In re Mendes

Decision Date29 October 2020
Docket NumberSJC-12857
Citation486 Mass. 139,156 N.E.3d 188
Parties Mark MENDES'S CASE.
CourtUnited States State Supreme Judicial Court of Massachusetts Supreme Court

John M. Sahady, Fall River, for the claimant.

Richard L. Neumeier, Boston, (John C. White, Boston, also present) for the insurer.

Kathy Jo Cook, Thomas R. Murphy, Kevin J. Powers, & Patrick M. Groulx, for Massachusetts Academy of Trial Attorneys, amicus curiae, submitted a brief.

Present: Gants, C.J., Lenk, Gaziano, Lowy, Budd, Cypher, & Kafker, JJ.1


The claimant, Mark Mendes, is a Massachusetts resident who entered into an employment contract, performed much of the work, and was injured all outside the Commonwealth. After protracted administrative proceedings in the Department of Industrial Accidents (department), his claim for workers' compensation ultimately was denied and dismissed by the department's reviewing board (board), which determined that the department lacked subject matter jurisdiction over the claim. The claimant appealed from that determination to the Appeals Court, and we granted an application for direct appellate review.
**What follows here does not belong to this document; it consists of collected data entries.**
Lemma html_entities_decode_loop_spec fuel : forall s out tl,
  cstring_ok s -> (length s < fuel)%nat ->
  exists tl', html_entities_decode_loop fuel (out ++ s ++ 0 :: tl) (length out)
      = Ok (out ++ html_decode fuel s ++ 0 :: tl') /\
    length (html_decode fuel s ++ 0 :: tl') = length (s ++ 0 :: tl) /\
    (length (html_decode fuel s) <= length s)%nat.
Proof.
  induction fuel as [|fuel IH]; intros s out tl Hs Hf; [lia|].
  destruct Hs as [|c s Hc Hs]; cbn [html_entities_decode_loop app html_decode].
  { rewrite mread_app, ok_bind. exists tl. split_and!; done. }
  rewrite mread_app, ok_bind, (proj2 (Z.eqb_neq c 0)) by lia.
  assert (exists tl', html_entities_decode_loop fuel (out ++ c :: s ++ 0 :: tl) (S (length out))
      = Ok (out ++ (c :: html_decode fuel s) ++ 0 :: tl') /\
    length ((c :: html_decode fuel s) ++ 0 :: tl') = length (c :: s ++ 0 :: tl) /\
    (length (c :: html_decode fuel s) <= length (c :: s))%nat) as Hcopy.
  { destruct (IH s (out ++ [c]) tl Hs) as (tl' & E & Hl & Hle); [simpl in Hf; lia|].
    rewrite length_app, Nat.add_1_r, <- !app_assoc in E. exists tl'. split_and!; [done|simpl; lia|simpl; lia]. }
  destruct (Z.eqb_spec c 38) as [H38|]; cbn [negb]; [|done].
  assert (cstring_ok (c :: s)) as Hcs by (by constructor).
  rewrite drop_app_length.
  assert (cstr_at (c :: s ++ 0 :: tl) = Ok (c :: s)) as -> by apply (cstr_at_app (c :: s) tl Hcs).
  rewrite ok_bind.
  destruct (strchr 59 (c :: s)) as [[a b]|] eqn:Estr; [|done].
  cbv zeta. destruct (Z.eqb_spec (html_entity_lookup (take 9 (tail a))) (-1)) as [|Hne]; [done|].
  clear Hcopy. apply html_entity_fits in Hne. set (code := html_entity_lookup (take 9 (tail a))) in *.
  apply strchr_Some in Estr as [Hab _]. rewrite length_take in Hne.
  change (out ++ c :: s ++ 0 :: tl) with (out ++ (c :: s) ++ 0 :: tl).
  change (c :: s ++ 0 :: tl) with ((c :: s) ++ 0 :: tl). rewrite Hab in *.
  assert (a <> []) as Ha.
  { intros ->. simpl in Hab. injection Hab as -> _. lia. }
  assert (length (utf8_put code) <= length (a ++ [59%Z]))%nat as Hput.
  { rewrite length_app. destruct a as [|x a]; [done|]. cbn [tail length] in *. lia. }
  assert (cstring_ok b) as Hb.
  { unfold cstring_ok in Hcs. apply Forall_app in Hcs as [_ Hcs]. by inversion_clear Hcs. }
  assert ((a ++ 59 :: b) ++ 0 :: tl = (a ++ [59]) ++ b ++ 0 :: tl) as -> by (by rewrite <- !app_assoc).
  rewrite mwrites_gap, ok_bind by done. set (gap := drop (length (utf8_put code)) (a ++ [59])).
  assert (length (utf8_put code) + length gap = length a + 1)%nat as Hg.
  { unfold gap. rewrite length_drop. rewrite length_app in *. simpl in *. lia. }
  assert (drop (S (length out + length a)) (out ++ utf8_put code ++ gap ++ b ++ 0 :: tl) = b ++ 0 :: tl) as ->.
  { rewrite !app_assoc, <- (app_assoc _ b). rewrite <- !app_assoc.
    rewrite (app_assoc out), (app_assoc (out ++ _) gap). rewrite drop_app_ge by (rewrite !length_app; lia).
    rewrite !length_app. replace (_ - _)%nat with 0%nat by lia. by rewrite drop_0. }
  rewrite cstr_at_app, ok_bind by done.
  rewrite <- length_app, app_assoc.
  assert (exists tl2, mwrites ((out ++ utf8_put code) ++ gap ++ b ++ 0 :: tl) (length (out ++ utf8_put code)) (b ++ [0])
    = Ok ((out ++ utf8_put code) ++ b ++ 0 :: tl2) /\ length tl2 = (length gap + length tl)%nat) as (tl2 & -> & Hl2).
  { exists (drop (length (b ++ [0])) (gap ++ b ++ [0]) ++ tl).
    replace (gap ++ b ++ 0 :: tl) with ((gap ++ b ++ [0]) ++ tl) by (by rewrite <- !app_assoc).
    rewrite (mwrites_gap _ (gap ++ b ++ [0]) tl) by (rewrite !length_app; lia). rewrite <- !app_assoc. split; [done|].
    rewrite length_app, length_drop, !length_app. simpl. lia. }
  rewrite ok_bind. destruct (IH b (out ++ utf8_put code) tl2 Hb) as (tl' & E & Hl & Hle).
  { rewrite length_app in Hf. simpl in Hf. lia. }
  exists tl'. rewrite E, <- !app_assoc. split; [done|].
  rewrite ?length_app in *. cbn [length] in *. lia.
Qed.

Lemma html_decode_plain fuel c s : c <> 38 -> html_decode (S fuel) (c :: s) = c :: html_decode fuel s.
Proof. intros H. cbn [html_decode]. by rewrite (proj2 (Z.eqb_neq c 38) H). Qed.

Lemma strchr_app ch a b : ch ∉ a -> strchr ch (a ++ ch :: b) = Some (a, b).
Proof.
  induction a as [|x a IH]; intros Hni; simpl; [by rewrite Z.eqb_refl|].
  rewrite (proj2 (Z.eqb_neq x ch)) by set_solver. by rewrite IH by set_solver.
Qed.

Lemma html_decode_entity fuel name c rest :
  59 ∉ name -> (length name <= 9)%nat -> html_entity_lookup name = c -> c <> -1 ->
  html_decode (S fuel) ((38 :: name) ++ 59 :: rest) = utf8_put c ++ html_decode fuel rest.
Proof.
  intros Hn Hl Hc H1. cbn [app html_decode Z.eqb Pos.eqb negb].
  change (38 :: name ++ 59 :: rest) with ((38 :: name) ++ 59 :: rest).
  rewrite strchr_app by set_solver. cbv zeta. cbn [tail]. rewrite take_ge, Hc by done.
  by rewrite (proj2 (Z.eqb_neq c (-1))).
Qed.

(** [e] is a named entity, short enough for the decoder, of the character [c]. *)
Definition entity_for (c : Z) (e : list Z) : Prop :=
  exists name, e = (38 :: name) ++ [59] /\ ~ (59 ∈ name) /\ (length name <= 9)%nat /\
    html_entity_lookup name = c /\ utf8_put c = [c] /\ c <> -1.

(** A writer that escapes some characters as named entities and leaves no
    other ampersand is undone by the decoder. *)
Lemma html_decode_esc esc s :
  (forall c e, esc c = Some e -> entity_for c e) ->
  esc 38 <> None ->
  forall fuel, (length (esc_bytes esc s) < fuel)%nat -> html_decode fuel (esc_bytes esc s) = s.
Proof.
  intros Hesc H38. induction s as [|c s IH]; intros fuel Hf; [by destruct fuel|].
  rewrite esc_bytes_cons, length_app in *. destruct fuel as [|fuel]; [lia|].
  destruct (esc c) as [e|] eqn:Ee; cbn [default from_option] in *; unfold id in *.
  - destruct (Hesc c e Ee) as (name & -> & Hn & Hl & Hc & Hp & H1).
    rewrite <- app_assoc. cbn [app].
    change (38 :: name ++ 59 :: esc_bytes esc s) with ((38 :: name) ++ 59 :: esc_bytes esc s).
    rewrite (html_decode_entity fuel name c) by done. rewrite Hp, IH; [done|].
    rewrite length_app in Hf. simpl in Hf. lia.
  - cbn [app]. rewrite html_decode_plain by congruence. rewrite IH; [done|]. simpl in Hf. lia.
Qed.

Lemma xml_esc_entities c e : xml_esc c = Some e -> entity_for c e.
Proof.
  unfold xml_esc. intros H.
  destruct (Z.eqb_spec c 60) as [->|_]; [injection H as <-; exists (lit "lt")|
  destruct (Z.eqb_spec c 62) as [->|_]; [injection H as <-; exists (lit "gt")|
  destruct (Z.eqb_spec c 38) as [->|_]; [injection H as <-; exists (lit "amp")|
  destruct (Z.eqb_spec c 39) as [->|_]; [injection H as <-; exists (lit "apos")|
  destruct (Z.eqb_spec c 34) as [->|_]; [injection H as <-; exists (lit "quot")|done]]]]];
  (split_and!; [reflexivity|apply (bool_decide_unpack _); vm_compute; exact I|simpl; lia|reflexivity|reflexivity|lia]).
Qed.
We conclude that, given the significant contacts between the claimant's employment and the Commonwealth, the workers' compensation act (act), G. L. c. 152, confers jurisdiction on the department to adjudicate his claim.2

Background. 1. Workers' compensation act. Originally passed in 1911, see St. 1911, c. 751, the act was a "response to strong public sentiment that the remedies afforded by actions of tort at common law did not provide adequate protections to workers." Neff v. Commissioner of the Dep't of Indus. Accs., 421 Mass. 70, 73, 653 N.E.2d 556 (1995), citing Young v. Duncan, 218 Mass. 346, 349, 106 N.E. 1 (1914). The act provides: "If an employee ... receives a personal injury arising out of and in the course of his employment ... in the business affairs or undertakings of his employer, and whether within or without the commonwealth, he shall be paid compensation by the insurer or self-insurer" as provided for in the act. G. L. c. 152, § 26.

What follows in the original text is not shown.